Dario e Nicola, giovani siciliani e disoccupati doc, trascorrono le loro giornate tra spinelli, giri in motorino e arte d’arrangiarsi. Il neo laureato Dario però, in cambio di una promessa di ‘segnalazione’ per un posto di lavoro, decide di svolgere un lavoretto per un personaggio influente del suo paese, il “Professore”. Si tratta di consegnare a Roma una busta contenente dei documenti. Dario parte in auto dopo aver chiesto all’amico Nicola, abile tappezziere, di nascondere la busta dentro al sedile della sua auto. Ma le cose a Roma non vanno lisce come Dario aveva immaginato, né come il Professore gli aveva garantito. Infatti, la persona che deve fare da tramite per la consegna, altro non è che suo zio Tony. I due, che non si vedono da molti anni, sono costretti ad appianare le loro divergenze per portare a termine il lavoro e consegnare la busta a Pancev, uno slavo poco raccomandabile. Ma al momento della consegna, la busta sembra essere sparita.

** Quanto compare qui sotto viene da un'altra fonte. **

(** A grid of 2 by 2 cells that all hold the velocity [(1, 0)]. *)
Definition uniformGrid {num : Type} {NumOps : Number num} : FlowData num :=
  {| data := [ofZ 1; ofZ 0; ofZ 1; ofZ 0; ofZ 1; ofZ 0; ofZ 1; ofZ 0];
     columns := 2;
     rows := 2;
     cellSize := ofZ 1 |}.

(** The field that is [(1, 0)] everywhere. *)
Definition eastField {num : Type} {NumOps : Number num} : Field num :=
  fun _ _ => (ofZ 1, ofZ 0).

(** ** wind/wind-shared: the earlier variant of the pipeline *)

Module Wind.

Section WindShared.
Context {num : Type} {NumOps : Number num}.

Local Open Scope num_scope.

Definition MIN_SPEED_THRESHOLD : num := ofZ 1 / ofZ 1000.
Definition MIN_WEIGHT_THRESHOLD : num := ofZ 1 / ofZ 1000.

(** wind/wind-types: a vertex also carries the distance run so far. *)
Record Vertex : Type := {
  position : num * num;
  distance : num;
  time : num
}.

(** [smooth] of this module is, word for word, [smooth] of flow/shared
    with [MIN_WEIGHT_THRESHOLD] for [settings.minWeightThreshold]; the
    other settings are not used by it. *)
Definition thresholds : Settings num :=
  {| smoothing := ofZ 0;
     segmentLength := ofZ 0;
     verticesPerLine := 0;
     speedScale := ofZ 0;
     linesPerVisualization := 0;
     minSpeedThreshold := MIN_SPEED_THRESHOLD;
     minWeightThreshold := MIN_WEIGHT_THRESHOLD;
     flowProcessingQuanta := ofZ 0 |}.

Definition smooth {MathOps : MathLib num} (data : list num)
    (width height : Z) (sigma : num) : list num :=
  smooth thresholds data width height sigma.


(** The loop [while (c < 100)] of [trace], with [100 - c] rounds to go. *)
Fixpoint traceLoop (f : Field num) (segmentLength : num) (rounds : nat)
    (x y t d : num) (line : list Vertex) : list Vertex :=
  match rounds with
  | O => line
  | S rounds' =>
      let '(vx, vy) := f x y in
      let v := Math_sqrt (vx * vx + vy * vy) in
      if v <? MIN_SPEED_THRESHOLD then line
      else
        let dx := vx / v in
        let dy := vy / v in
        let x := x + dx * segmentLength in
        let y := y + dy * segmentLength in
        let dt := segmentLength / v in
        let t := t + dt in
        let d := d + segmentLength in
        traceLoop f segmentLength rounds' x y t d
          (line ++ [{| position := (x, y); distance := d; time := t |}])
  end.

Definition trace (f : Field num) (x0 y0 segmentLength : num) : list Vertex :=
  let t := ofZ 0 in
  let d := ofZ 0 in
  let x := x0 in
  let y := y0 in
  traceLoop f segmentLength 100 x y t d
    [{| position := (x, y); distance := d; time := t |}].

(** [Math.random] is one stream shared by the whole program: the
    functions that draw from it take its state and return the state
    they leave. *)
Context {Rand : RandomSource num} {MathOps : MathLib num}.



(** The 36 numbers pushed for one segment; the speed factor is 100. *)
Definition segmentVertexData (v0 v1 : Vertex) (totalTime random : num)
    : list num :=
  let '(x0, y0) := position v0 in
  let t0 := time v0 in
  let '(x1, y1) := position v1 in
  let t1 := time v1 in
  let speed := ofZ 100 / (t1 - t0) in
  let l := Math_sqrt ((x1 - x0) * (x1 - x0) + (y1 - y0) * (y1 - y0)) in
  let ex := - (y1 - y0) / l in
  let ey := (x1 - x0) / l in
  [ x0; y0; ex; ey; ofZ (-1); t0; totalTime; speed; random;
    x0; y0; - ex; - ey; ofZ 1; t0; totalTime; speed; random;
    x1; y1; ex; ey; ofZ (-1); t1; totalTime; speed; random;
    x1; y1; - ex; - ey; ofZ 1; t1; totalTime; speed; random ].

Definition noVertex : Vertex :=
  {| position := (ofZ 0, ofZ 0); distance := ofZ 0; time := ofZ 0 |}.

(** The loop over the segments of one line; the accumulator holds
    [vertexCount], [vertexData] and [indexData]. *)
Definition lineLoop (line : list Vertex) (totalTime random : num)
    (acc : @MeshAcc num) : @MeshAcc num :=
  fold_left
    (fun acc i =>
       {| vertexCount := vertexCount acc + 4;
          vertexDataAcc :=
            vertexDataAcc acc ++
            segmentVertexData (nth (i - 1) line noVertex) (nth i line noVertex)
                              totalTime random;
          indexDataAcc := indexDataAcc acc ++ segmentIndexData (vertexCount acc) |})
    (seq 1 (length line - 1)) acc.

(** The loop [for (const line of flowLines)] of [createWindMesh];
    [None] stands for the TypeError thrown when the last vertex of an
    empty line is read. *)
Fixpoint meshLoop (flowLines : list (list Vertex)) (random : RandState)
    (acc : @MeshAcc num) : option (@MeshAcc num * RandState) :=
  match flowLines with
  | [] => Some (acc, random)
  | line :: more =>
      let '(r, random) := nextRand random in
      match nth_error line (length line - 1) with
      | None => None
      | Some lastVertex =>
          let totalTime := time lastVertex in
          meshLoop more random (lineLoop line totalTime r acc)
      end
  end.


End WindShared.

End Wind.

(** ** apps/vortices: the analytic field of the demo *)

Section Vortices.
Context {num : Type} {NumOps : Number num}.

Local Open Scope num_scope.

Definition createVortex (vortexCenter : num * num) : Field num :=
  fun x y =>
    let x := x - fst vortexCenter in
    let y := y - snd vortexCenter in
    let d2 := x * x + y * y in
    (- ofZ 10 * y / d2, ofZ 10 * x / d2).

Zio e nipote sono costretti a scappare in Sicilia con una rocambolesca fuga, nel tentativo di venirne a capo, recuperare la busta e salvare la pelle.

Una commedia che andando avanti si colora di tinte pulp e noir, senza perdere quella vena comico-amara propria dell’opera. Guardando questo film, più che in altri, si riesce a cogliere quella sicilianità che viviamo quotidianamente. I due giovani protagonisti si lasciano cullare da una sorta di disillusione collettiva che crea il bisogno di evadere in qualunque modo. Nicola ne è l’esempio, ma anche Dario che, pur avendo più speranza verso il futuro, inconsapelvolmente non fa nulla per cambiare la situazione. Al contrario viene trascinato dagli eventi. Possiamo considerarla un’ accidia sicula, un’inerzia morale presente in molti giovani siciliani. Ma anche se dal film traspare tutto ciò, è proprio il film stesso che in qualche modo combatte quella condizione di stallo. Questo piccolo miracolo produttivo, nato dalla volontà di Sergio Misuraca, riesce a far respirare un po’ di speranza.